Le mycophénolate mofétil (MMF) est un immunosuppresseur lymphocytotoxique couramment utilisé en médecine humaine pour le traitement des affections à médiation immune. Cette molécule est souvent préférée à l’azathioprine, car elle présente une myélotoxicité et une hépatotoxicité réduite.

OBJECTIFS

Démontrer que le MMF peut être utilisé comme immunomodulateur en association avec les glucocorticoïdes (GC) et permet un meilleur contrôle des dermatoses. Les effets secondaires liés à l’utilisation de cette molécule sont également recensés.

MATÉRIEL ET MÉTHODE

Il s’agit d’une étude rétrospective étudiant 14 chiens atteints d’une dermatose à médiation immune. Les cas ont été recensés entre 2010 et 2015.

RÉSULTATS

• Tous les animaux ont reçu, conjointement aux GC, du MMF dont la dose moyenne journalière était de 14,7 mg/kg toutes les 12 heures.
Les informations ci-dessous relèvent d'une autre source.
(** C5. The content type is a function of the file name alone, through
    [mimetypes.guess_type]: it is ["image/jpeg"] or ["image/png"] when that
    is the type guessed for the name and absent otherwise, whatever the
    fetch answers.  On a table of types that has the built-in image
    entries, [photo.png], [photo.jpg], [photo.jpeg], [photo.jpe] and
    [photo.png.gz] have a content type, [photo.gif] and [photo] have none.
    When the name of the fetched file has none, the handler returns the
    response of status 400 whose body is the JSON text of [{"message": m}],
    where [m] names the URL (and the status of the fetch when it is not
    200), and the run has no upload and no detection call. *)
Theorem content_type_gate (w : world) :
  (forall filename,
      (get_image_content_type w filename = Some "image/jpeg"
       /\ guess_type w filename = Some "image/jpeg")
      \/ (get_image_content_type w filename = Some "image/png"
          /\ guess_type w filename = Some "image/png")
      \/ (get_image_content_type w filename = None
          /\ guess_type w filename <> Some "image/jpeg"
          /\ guess_type w filename <> Some "image/png"))
  /\ (forall u status content,
         requests_get w u = Ok (status, content) ->
         get_image_data_from_url w (PStr u) =
           ([CallRequestsGet u],
            Next (status, content, last_segment u,
                  get_image_content_type w (last_segment u))))
  /\ (forall types,
         (forall name, guess_type w name = Mimetypes.guess_type_in types name) ->
         Mimetypes.images_as_builtin types ->
         map (get_image_content_type w)
           ["photo.png"; "photo.jpg"; "photo.jpeg"; "photo.jpe"; "photo.png.gz";
            "photo.gif"; "photo"]
         = [Some "image/png"; Some "image/jpeg"; Some "image/jpeg"; Some "image/jpeg";
            Some "image/png"; None; None])
  /\ (forall data payload u status content,
         json_loads w data = Ok payload ->
         py_getitem_str payload "url" = Ok (PStr u) ->
         new_object_storage_client w = Ok tt ->
         requests_get w u = Ok (status, content) ->
         get_image_content_type w (last_segment u) = None ->
         let message :=
           (if Z.eqb status 200
            then "Failed to retrieve a jpeg or png image from '" ++ u ++ "'."
            else "Failed to retrieve the file from '" ++ u ++ "'. Status code: "
                   ++ string_of_Z status)%string in
         snd (handler w (Some data)) =
           Ok (MkResponse 400 (json_dumps w (PDict [("message", PStr message)]))
                 [("Content-Type", "application/json")])
         /\ Forall (fun ev => is_storage_or_detection ev = false)
              (fst (handler w (Some data)))).
Proof.
  split; [apply get_image_content_type_cases|].
  split.
  { intros u status content Hget.
    unfold get_image_data_from_url, get_data_from_url. rewrite Hget. reflexivity. }
  split.
  { intros types Hguess (Hpng & Hjpg & Hjpeg & Hjpe & Hgif & Hnone).
    unfold get_image_content_type. cbn [map]. rewrite !Hguess.
    change (Mimetypes.guess_type_in types "photo.png") with (Mimetypes.lookup ".png" types).
    change (Mimetypes.guess_type_in types "photo.jpg") with (Mimetypes.lookup ".jpg" types).
    change (Mimetypes.guess_type_in types "photo.jpeg") with (Mimetypes.lookup ".jpeg" types).
    change (Mimetypes.guess_type_in types "photo.jpe") with (Mimetypes.lookup ".jpe" types).
    change (Mimetypes.guess_type_in types "photo.png.gz") with (Mimetypes.lookup ".png" types).
    change (Mimetypes.guess_type_in types "photo.gif") with (Mimetypes.lookup ".gif" types).
    change (Mimetypes.guess_type_in types "photo") with (Mimetypes.lookup EmptyString types).
    rewrite Hpng, Hjpg, Hjpeg, Hjpe, Hgif, Hnone. reflexivity. }
  intros data payload u status content Hloads Hurl Hclient Hget Htype message.
  destruct (Z.eq_dec status 200) as [->|Hstatus].
  - rewrite (run_not_an_image w data payload u Hloads Hurl Hclient content Hget Htype).
    split; [reflexivity|].
    cbn [fst trace_to_fetch app]. repeat constructor.
  - rewrite (run_fetch_failed w data payload u Hloads Hurl Hclient status content Hget Hstatus).
    apply Z.eqb_neq in Hstatus. unfold message. rewrite Hstatus.
    split; [reflexivity|].
    cbn [fst trace_to_fetch app]. repeat constructor.
Qed.

Lemma content_type_gate_witness :
  let w := Sample.scenario (Ok (200, "GIF89a")) (Ok 200) (Ok Sample.clear_detection)
             (Ok (200, Ok (Sample.docgen_text 200))) Sample.par_ok in
  let body :=
    ("{" ++ quoted "message" ++ ": "
         ++ quoted "Failed to retrieve a jpeg or png image from 'https://example.com/images/photo.gif'."
         ++ "}")%string in
  map (get_image_content_type w)
    ["photo.png"; "photo.jpg"; "photo.jpeg"; "photo.jpe"; "photo.png.gz"; "photo.gif"; "photo"]
  = [Some "image/png"; Some "image/jpeg"; Some "image/jpeg"; Some "image/jpeg";
     Some "image/png"; None; None]
  /\ snd (handler w (Some (Sample.request_for Sample.gif_url)))
     = Ok (MkResponse 400 body [("Content-Type", "application/json")])
  /\ Forall (fun ev => is_storage_or_detection ev = false)
       (fst (handler w (Some (Sample.request_for Sample.gif_url)))).
Proof.
  intros w body.
  destruct (content_type_gate w) as (_ & _ & Hexamples & Hgate).
  split.
  - apply (Hexamples Mimetypes.types_map); [reflexivity | exact builtin_images].
  - destruct (Hgate (Sample.request_for Sample.gif_url) (PDict [("url", PStr Sample.gif_url)])
                Sample.gif_url 200 "GIF89a" eq_refl eq_refl eq_refl eq_refl eq_refl)
      as [Hresponse Htrace].
    split; [|exact Htrace].
    rewrite Hresponse. vm_compute. reflexivity.
Defined.

(** The claim of C5 as the specification words it, refuted: [photo.jpe]
    has none of the extensions [jpeg], [jpg] and [png], and yet it has the
    content type ["image/jpeg"], so that a content type is not only given to
    names of these extensions; the run on its URL uploads the file and calls
    the detection, and it ends with the status 204, not 400. *)
Lemma content_type_gate_counterexample :
  let w := Sample.scenario (Ok (200, "JFIF")) (Ok 200) (Ok Sample.clear_detection)
             (Ok (200, Ok (Sample.docgen_text 200))) Sample.par_ok in
  let run := handler w (Some (Sample.request_for Sample.jpe_url)) in
  spec_recognized "photo.jpe" = false
  /\ get_image_content_type w "photo.jpe" = Some "image/jpeg"
  /\ ~ (forall name, get_image_content_type w name <> None -> spec_recognized name = true)
  /\ (exists r, snd run = Ok r /\ status_code r = 204)
  /\ Exists (fun ev => is_storage_or_detection ev = true) (fst run).
Proof.
  intros w run.
  split; [reflexivity|]. split; [reflexivity|].
  split; [intros Hspec; specialize (Hspec "photo.jpe" ltac:(discriminate)); discriminate Hspec|].
  assert (Hrun : run =
                   ((trace_to_detection w (PDict [("url", PStr Sample.jpe_url)])
                       Sample.jpe_url "JFIF" "image/jpeg" ++
                     [Log DEBUG ("detect_text_response: " ++ py_str w Sample.clear_detection);
                      CallAllTextsAreClear Sample.clear_detection;
                      Log INFO (("All Words are clear in Image: "
                                   ++ quoted (image_name_of w (last_segment Sample.jpe_url))
                                   ++ " from Bucket: " ++ quoted bucket_name
                                   ++ " in Namespace: " ++ quoted namespace)
                                  ++ ". Processing Complete")])%list,
                    Ok (prepare_response w
                          (PDict [("message",
                                   PStr ("All Words are clear in Image: "
                                           ++ quoted (image_name_of w (last_segment Sample.jpe_url))
                                           ++ " from Bucket: " ++ quoted bucket_name
                                           ++ " in Namespace: " ++ quoted namespace))]) 204))).
  { apply (run_clear w (Sample.request_for Sample.jpe_url)
             (PDict [("url", PStr Sample.jpe_url)]) Sample.jpe_url
             eq_refl eq_refl eq_refl "JFIF" "image/jpeg" eq_refl eq_refl eq_refl
             Sample.clear_detection eq_refl eq_refl). }
  rewrite Hrun. cbn [fst snd]. split.
  - eexists. split; reflexivity.
  - unfold trace_to_detection, trace_to_fetch. cbn [app].
    do 4 apply Exists_cons_tl. apply Exists_cons_hd. reflexivity.
Qed.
• Les dermatoses étaient notamment le pemphigus foliacé, le lupus vésiculeux, les fistules périanales et les dermatoses bulleuses.

• L’état de 10 chiens sur 14 s’est amélioré ; 10 chiens ont présenté une rémission complète et 2 une amélioration partielle.

• La durée moyenne de rémission était de 5,7 semaines.

• Le traitement a été interrompu chez un animal qui ne montrait aucune amélioration et chez un autre individu ayant développé une tumeur.

• 6 chiens ont présenté de la diarrhée, 2 une hématochézie et 3 des vomissements. Les signes digestifs étaient peu graves. Un seul animal a développé des papillomes.

• Aucune myélosuppression ou hépatotoxicité n’a été constatée.

CONCLUSION

Le MMF est donc une molécule utilisable en association avec les GC pour la prise en charge des dermatoses à médiation immune chez le chien.